Each line from the beginning of the data below through the line containing "abstracted to whether" should be repeated exactly, please.
##### STORED DATA #####
(** * spo-rag: the index lifecycle (vector store, crawler, watcher, routes)

    A shallow embedding of the TypeScript sources

      - [src/shared/vector-store.ts]   (class [VectorStore])
      - [src/shared/types.ts]
      - [src/crawler/indexer.ts]       (class [Indexer])
      - [src/crawler/document-processor.ts]
      - [src/crawler/index.ts]         (function [main])
      - [src/api/services/index-watcher.ts] (class [IndexWatcher])
      - [src/api/routes/query.ts], [src/api/routes/crawler.ts]
      - [src/api/server.ts]            (class [Server])
      - [src/crawler/sharepoint-client.ts] ([getContentType])

    Conventions of the embedding.

    - The file system is reduced to the three sibling directories the
      program touches: the production index path [config.faiss.indexPath],
      [indexPath + ".tmp"] and [indexPath + ".backup"].  A directory is a
      finite map from file names to file contents.
    - An [async] method is a computation in the monad [M]: it threads the
      [World] (file system, the fields of the [VectorStore] object, the
      logger output) and either returns a value or throws.  Effects done
      before a [throw] persist, as in JavaScript.
    - Every fallible I/O primitive first consults an oracle ([faults]); the
      oracle lets any single I/O call fail, which is how "any I/O error" is
      quantified over.
    - Third-party libraries (FAISS store, text splitter, PDF and Word
      extractors, the LLM chain) are outside the repository.  The store is
      abstracted to whether it has an index and the list of documents it
      holds; the others are parameters of the section that uses them.
    - A JavaScript string is a sequence of UTF-16 code units.  A [string]
      here is a sequence of code units below 256, one [ascii] each: the
      texts of the embedding are the Latin-1 texts, and [is_js_space] and
      [lower_char] are [String.prototype.trim]'s white space and
      [toLowerCase] on that range. *)

From stdpp Require Import gmap strings list fin_maps.
From Stdlib Require Import Lia.


(** ** Data model ([src/shared/types.ts]) *)

Record DocumentMetadata := mkDocumentMetadata {
  doc_id : string;
  doc_filename : string;
  doc_url : string;
  doc_path : string;
  doc_modified : nat;
  doc_size : nat;
  doc_contentType : string;
  doc_library : string
}.

Record ChunkMetadata := mkChunkMetadata {
  documentId : string;
  filename : string;
  url : string;
  chunkIndex : nat;
  chunk_totalChunks : nat
}.

Record DocumentChunk := mkDocumentChunk {
  content : string;
  metadata : ChunkMetadata
}.

Record ProcessedDocument := mkProcessedDocument {
  pd_metadata : DocumentMetadata;
  pd_content : string;
  pd_chunks : list DocumentChunk
}.

Record CrawlError := mkCrawlError {
  err_filename : string;
  err_error : string;
  err_timestamp : nat
}.

Record IndexStats := mkIndexStats {
  totalDocuments : nat;
  totalChunks : nat;
  lastUpdated : nat;
  indexSize : nat
}.

(** A LangChain [Document]: [{ pageContent, metadata }]. *)
Record Document := mkDocument {
  pageContent : string;
  doc_meta : ChunkMetadata
}.

(** The in-memory [FaissStore] of the library, abstracted to the documents
    it indexes (the embedding vectors play no role in any property below).
    A store has no index ([_index] is undefined) until a vector is added
    to it; a store read from disk has the index it read. *)
Inductive FaissStore :=
| Uninitialised
| Indexed (docs : list Document).

Definition store_docs (store : FaissStore) : list Document :=
  match store with
  | Uninitialised => []
  | Indexed docs => docs
  end.

(** [store.addDocuments(docs)]: [addVectors] returns at once when it is
    given no vector, and creates the index when there is none yet. *)
Definition store_add (store : FaissStore) (docs : list Document) : FaissStore :=
  match docs with
  | [] => store
  | _ :: _ => Indexed (store_docs store ++ docs)
  end.

(** [FaissStore.fromDocuments(docs, embeddings)]: a new store, to which
    the documents are added. *)
Definition fromDocuments (docs : list Document) : FaissStore :=
  store_add Uninitialised docs.

(** ** Errors *)

(** [error.code] of a Node [fs] failure. *)
Inductive errcode := EEXIST | ENOENT | ENOTEMPTY | EIO.

Inductive error :=
| FsError (code : errcode)
    (* a rejected [fs] call *)
| IndexNotFound
    (* [new Error(`Index not found at ${config.faiss.indexPath}`)] *)
| LockTimeout
    (* [new Error('Failed to acquire lock after maximum retries')] *)
| NotLoaded
    (* [new Error('Vector store not loaded')] *)
| SyntaxError
    (* thrown by [JSON.parse] *)
| Failure (message : string)
    (* any other [new Error(message)] *)
| LibraryError (what : string)
    (* a failure raised inside a third-party library *)
| AppError (message : string) (statusCode : nat).
    (* [new AppError(message, statusCode)] of the API middleware *)

Inductive result (A : Type) :=
| Ok (a : A)
| Err (e : error).
Arguments Ok {A} a.
Arguments Err {A} e.

Definition is_ok {A} (r : result A) : bool :=
  match r with Ok _ => true | Err _ => false end.

(** The [message] of a thrown value, as [error.message] reads it. *)
Definition error_message (e : error) : string :=
  match e with
  | FsError EEXIST => "EEXIST: file already exists"
  | FsError ENOENT => "ENOENT: no such file or directory"
  | FsError ENOTEMPTY => "ENOTEMPTY: directory not empty"
  | FsError EIO => "EIO: i/o error"
  | IndexNotFound => "Index not found"
  | LockTimeout => "Failed to acquire lock after maximum retries"
  | NotLoaded => "Vector store not loaded"
  | SyntaxError => "Unexpected token in JSON"
  | Failure message => message
  | LibraryError what => what
  | AppError message _ => message
  end.

(** ** The file system *)

(** A JSON value.  Numbers are kept as naturals: the numbers this
    program writes are counts, sizes and process ids. *)
#[warnings="-register-all"] Inductive json :=
| JNull
| JBool (b : bool)
| JNumber (n : nat)
| JString (s : string)
| JArray (items : list json)
| JObject (fields : list (string * json)).

(** What a file holds.  A file is identified with what its readers make of
    it: [FaissStore.load] succeeds exactly on a [FaissIndexFile] next to a
    [DocstoreFile]; [JSON.parse] succeeds on every text that is JSON,
    which all but the binary index and [Garbage] are. *)
Inductive blob :=
| PidText (pid : nat)
    (* [process.pid.toString()] *)
| StatsJson (s : IndexStats)
    (* [JSON.stringify(s, null, 2)] *)
| FaissIndexFile (docs : list Document)
    (* the binary index written by the library *)
| DocstoreFile (docs : list Document)
    (* the document store written by the library, a JSON array *)
| JsonText (j : json)
    (* any other JSON text, with the value it denotes *)
| Garbage (text : string).
    (* a text that is not JSON *)

(** What a variable of type [IndexStats | null] holds at run time when it
    is not [null].  [save] is given an object whose [lastUpdated] is a
    [Date]; [loadStats] assigns whatever [JSON.parse] returned for the
    sidecar, without checking it: for the text [JSON.stringify] wrote that
    is the same object with [lastUpdated] as a string, for another JSON
    text it is the value of that text. *)
Inductive stats_value :=
| StatsObject (s : IndexStats)
| Parsed (b : blob).

Definition json_truthy (j : json) : bool :=
  match j with
  | JNull => false
  | JBool b => b
  | JNumber n => negb (Nat.eqb n 0)
  | JString s => negb (String.eqb s EmptyString)
  | JArray _ | JObject _ => true
  end.

(** The truth value [!stats] negates. *)
Definition truthy (v : stats_value) : bool :=
  match v with
  | StatsObject _ => true
  | Parsed (JsonText j) => json_truthy j
  | Parsed (PidText n) => negb (Nat.eqb n 0)
  | Parsed _ => true
  end.

Inductive place := Production | Temp | Backup.

Record FS := mkFS {
  production : option (gmap string blob);
  temp : option (gmap string blob);
  backup : option (gmap string blob)
}.

Definition dir_at (p : place) (f : FS) : option (gmap string blob) :=
  match p with
  | Production => production f
  | Temp => temp f
  | Backup => backup f
  end.

Definition put_dir (p : place) (d : option (gmap string blob)) (f : FS) : FS :=
  match p with
  | Production => mkFS d (temp f) (backup f)
  | Temp => mkFS (production f) d (backup f)
  | Backup => mkFS (production f) (temp f) d
  end.

(** [path.join(config.faiss.indexPath, '.lock')] and the other file names. *)
Definition lock_name : string := ".lock".
Definition stats_name : string := "stats.json".
Definition docstore_name : string := "docstore.json".
Definition faiss_name : string := "faiss.index".

(** [existsSync(dir)] and [existsSync(path.join(dir, name))]. *)
Definition fs_exists_dir (p : place) (f : FS) : bool :=
  match dir_at p f with Some _ => true | None => false end.

Definition fs_exists_file (p : place) (name : string) (f : FS) : bool :=
  match dir_at p f with
  | Some d => match d !! name with Some _ => true | None => false end
  | None => false
  end.

(** [fs.mkdir(dir, { recursive: true })]: creates the directory when it is
    absent, succeeds silently when it is there. *)
Definition fs_mkdir_p (p : place) (f : FS) : result FS :=
  match dir_at p f with
  | Some _ => Ok f
  | None => Ok (put_dir p (Some ∅) f)
  end.

(** [fs.writeFile(path, data, { flag })]; [wx = true] is the flag ['wx']:
    the call fails with [EEXIST] when the file is already there. *)
Definition fs_writeFile (wx : bool) (p : place) (name : string) (b : blob)
    (f : FS) : result FS :=
  match dir_at p f with
  | None => Err (FsError ENOENT)
  | Some d =>
      match d !! name with
      | Some _ =>
          if wx then Err (FsError EEXIST)
          else Ok (put_dir p (Some (<[name := b]> d)) f)
      | None => Ok (put_dir p (Some (<[name := b]> d)) f)
      end
  end.

Definition fs_readFile (p : place) (name : string) (f : FS) : result blob :=
  match dir_at p f with
  | None => Err (FsError ENOENT)
  | Some d =>
      match d !! name with
      | Some b => Ok b
      | None => Err (FsError ENOENT)
      end
  end.

Definition fs_unlink (p : place) (name : string) (f : FS) : result FS :=
  match dir_at p f with
  | None => Err (FsError ENOENT)
  | Some d =>
      match d !! name with
      | Some _ => Ok (put_dir p (Some (delete name d)) f)
      | None => Err (FsError ENOENT)
      end
  end.

(** [fs.rm(dir, { recursive: true, force: true })]. *)
Definition fs_rm_rf (p : place) (f : FS) : result FS :=
  Ok (put_dir p None f).

(** [fs.rename(src, dst)] on directories, as rename(2): the source must
    exist; an existing destination is replaced only when it is empty. *)
Definition fs_rename (src dst : place) (f : FS) : result FS :=
  match dir_at src f with
  | None => Err (FsError ENOENT)
  | Some d =>
      match dir_at dst f with
      | None => Ok (put_dir src None (put_dir dst (Some d) f))
      | Some d' =>
          if bool_decide (size d' = 0)
          then Ok (put_dir src None (put_dir dst (Some d) f))
          else Err (FsError ENOTEMPTY)
      end
  end.

(** What [FaissStore.save(dir)] of the library does for a store that has
    an index: it creates [dir] when needed and writes the index file and
    the document store into it. *)
Definition fs_faiss_save (v : list Document) (p : place) (f : FS) : result FS :=
  let d := default ∅ (dir_at p f) in
  Ok (put_dir p
        (Some (<[docstore_name := DocstoreFile v]>
                 (<[faiss_name := FaissIndexFile v]> d))) f).

(** [FaissStore.load(dir, embeddings)] of the library: reads both files. *)
Definition fs_faiss_load (p : place) (f : FS) : result FaissStore :=
  match dir_at p f with
  | None => Err (FsError ENOENT)
  | Some d =>
      match d !! faiss_name, d !! docstore_name with
      | Some (FaissIndexFile _), Some (DocstoreFile v) => Ok (Indexed v)
      | None, _ | _, None => Err (FsError ENOENT)
      | _, _ => Err (LibraryError "faiss: unreadable index")
      end
  end.

(** [JSON.parse(data)]: the value of the text, [None] for [null]; a
    text that is not JSON is a [SyntaxError]. *)
Definition JSON_parse (b : blob) : result (option stats_value) :=
  match b with
  | FaissIndexFile _ | Garbage _ => Err SyntaxError
  | JsonText JNull => Ok None
  | _ => Ok (Some (Parsed b))
  end.

(** [JSON.stringify(stats, null, 2)]. *)
Definition JSON_stringify (s : IndexStats) : blob := StatsJson s.

(** ** The world: file system, the [VectorStore] object, observable output *)

Inductive level := Error | Warn | Info | Debug.

(** What the logger call carries besides its message. *)
Inductive payload :=
| NoData
| WithStats (s : option stats_value)
| WithError (message : string)
| WithErrors (errors : list CrawlError)
| WithExitCode (code : nat)
| WithSummary (documentsProcessed documentsSkipped totalChunks errorCount : nat).

(** Listeners registered with [on('indexUpdated', ...)]; the only ones in
    the repository are those of an [IndexWatcher], named here by the
    watcher that registered them. *)
Inductive listener := ReloadOnUpdate (watcher_id : nat).

Inductive event :=
| Log (lvl : level) (msg : string) (data : payload)
    (* a call of [logger.error/warn/info/debug]; interpolated values of the
       message are dropped, the metadata object is kept *)
| Sleep (ms : nat)
    (* [await new Promise(resolve => setTimeout(resolve, ms))] *)
| Wrote (after : FS)
    (* the file system right after one mutating [fs] call *)
| Enter_releaseLock
    (* [releaseLock()] was entered *)
| Emit (s : IndexStats)
    (* [this.emit('indexUpdated', stats)] *)
| ReloadInvoked (watcher_id : nat).
    (* the watcher called its [reloadCallback] *)

Record World := mkWorld {
  fs : FS;
  vectorStore : option FaissStore;   (* [this.vectorStore] *)
  stats : option stats_value;        (* [this.stats] *)
  listeners : list listener;         (* listeners of 'indexUpdated' *)
  pid : nat;                         (* [process.pid] *)
  events : list event;               (* newest first *)
  faults : list bool                 (* the I/O oracle: [true] = this call fails *)
}.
#####
* **OUTPUT FOR THIS TASK**
(** * spo-rag: the index lifecycle (vector store, crawler, watcher, routes)

    A shallow embedding of the TypeScript sources

      - [src/shared/vector-store.ts]   (class [VectorStore])
      - [src/shared/types.ts]
      - [src/crawler/indexer.ts]       (class [Indexer])
      - [src/crawler/document-processor.ts]
      - [src/crawler/index.ts]         (function [main])
      - [src/api/services/index-watcher.ts] (class [IndexWatcher])
      - [src/api/routes/query.ts], [src/api/routes/crawler.ts]
      - [src/api/server.ts]            (class [Server])
      - [src/crawler/sharepoint-client.ts] ([getContentType])

    Conventions of the embedding.

    - The file system is reduced to the three sibling directories the
      program touches: the production index path [config.faiss.indexPath],
      [indexPath + ".tmp"] and [indexPath + ".backup"].  A directory is a
      finite map from file names to file contents.
    - An [async] method is a computation in the monad [M]: it threads the
      [World] (file system, the fields of the [VectorStore] object, the
      logger output) and either returns a value or throws.  Effects done
      before a [throw] persist, as in JavaScript.
    - Every fallible I/O primitive first consults an oracle ([faults]); the
      oracle lets any single I/O call fail, which is how "any I/O error" is
      quantified over.
    - Third-party libraries (FAISS store, text splitter, PDF and Word
      extractors, the LLM chain) are outside the repository.  The store is
      abstracted to whether it has an index and the list of documents it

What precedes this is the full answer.